■ **EXERCISE AIM**
In the records below, find the line containing "(** A price history of three closes only. *)", then reproduce that line and every one after it to the end, exactly and alone.

Stored data entries:

(** The market of [Scenario.market] with the account out of reach. *)
Definition blind : Exchange :=
  {| ex_order_book := ex_order_book Scenario.market;
     ex_instruments := ex_instruments Scenario.market;
     ex_chart := ex_chart Scenario.market;
     ex_positions := fun _ _ => ApiError;
     ex_order := ex_order Scenario.market;
     ex_cancel := ex_cancel Scenario.market;
     ex_clock := ex_clock Scenario.market;
     ex_utc_offset := 0 |}.

(** A price history of three closes only. *)
Definition thin : Exchange :=
  {| ex_order_book := ex_order_book Scenario.market;
     ex_instruments := ex_instruments Scenario.market;
     ex_chart := fun _ _ _ _ =>
       ApiResult (Some {| close := Some [30000; 30500; 29800] |});
     ex_positions := ex_positions Scenario.market;
     ex_order := ex_order Scenario.market;
     ex_cancel := ex_cancel Scenario.market;
     ex_clock := ex_clock Scenario.market;
     ex_utc_offset := 0 |}.

(** A book whose spread costs more than the budget: ask 2000, bid 150. *)
Definition dear_book : Book :=
  {| asks := Some [(2000, 1)]; bids := Some [(150, 1)]; mark_iv := Some 85 |}.

Definition dear : Exchange :=
  {| ex_order_book := fun _ _ _ => ApiResult (Some dear_book);
     ex_instruments := ex_instruments Scenario.market;
     ex_chart := ex_chart Scenario.market;
     ex_positions := ex_positions Scenario.market;
     ex_order := ex_order Scenario.market;
     ex_cancel := ex_cancel Scenario.market;
     ex_clock := ex_clock Scenario.market;
     ex_utc_offset := 0 |}.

■ **SOLVED PROBLEM**
(** A price history of three closes only. *)
Definition thin : Exchange :=
  {| ex_order_book := ex_order_book Scenario.market;
     ex_instruments := ex_instruments Scenario.market;
     ex_chart := fun _ _ _ _ =>
       ApiResult (Some {| close := Some [30000; 30500; 29800] |});
     ex_positions := ex_positions Scenario.market;
     ex_order := ex_order Scenario.market;
     ex_cancel := ex_cancel Scenario.market;
     ex_clock := ex_clock Scenario.market;
     ex_utc_offset := 0 |}.

(** A book whose spread costs more than the budget: ask 2000, bid 150. *)
Definition dear_book : Book :=
  {| asks := Some [(2000, 1)]; bids := Some [(150, 1)]; mark_iv := Some 85 |}.

Definition dear : Exchange :=
  {| ex_order_book := fun _ _ _ => ApiResult (Some dear_book);
     ex_instruments := ex_instruments Scenario.market;
     ex_chart := ex_chart Scenario.market;
     ex_positions := ex_positions Scenario.market;
     ex_order := ex_order Scenario.market;
     ex_cancel := ex_cancel Scenario.market;
     ex_clock := ex_clock Scenario.market;
     ex_utc_offset := 0 |}.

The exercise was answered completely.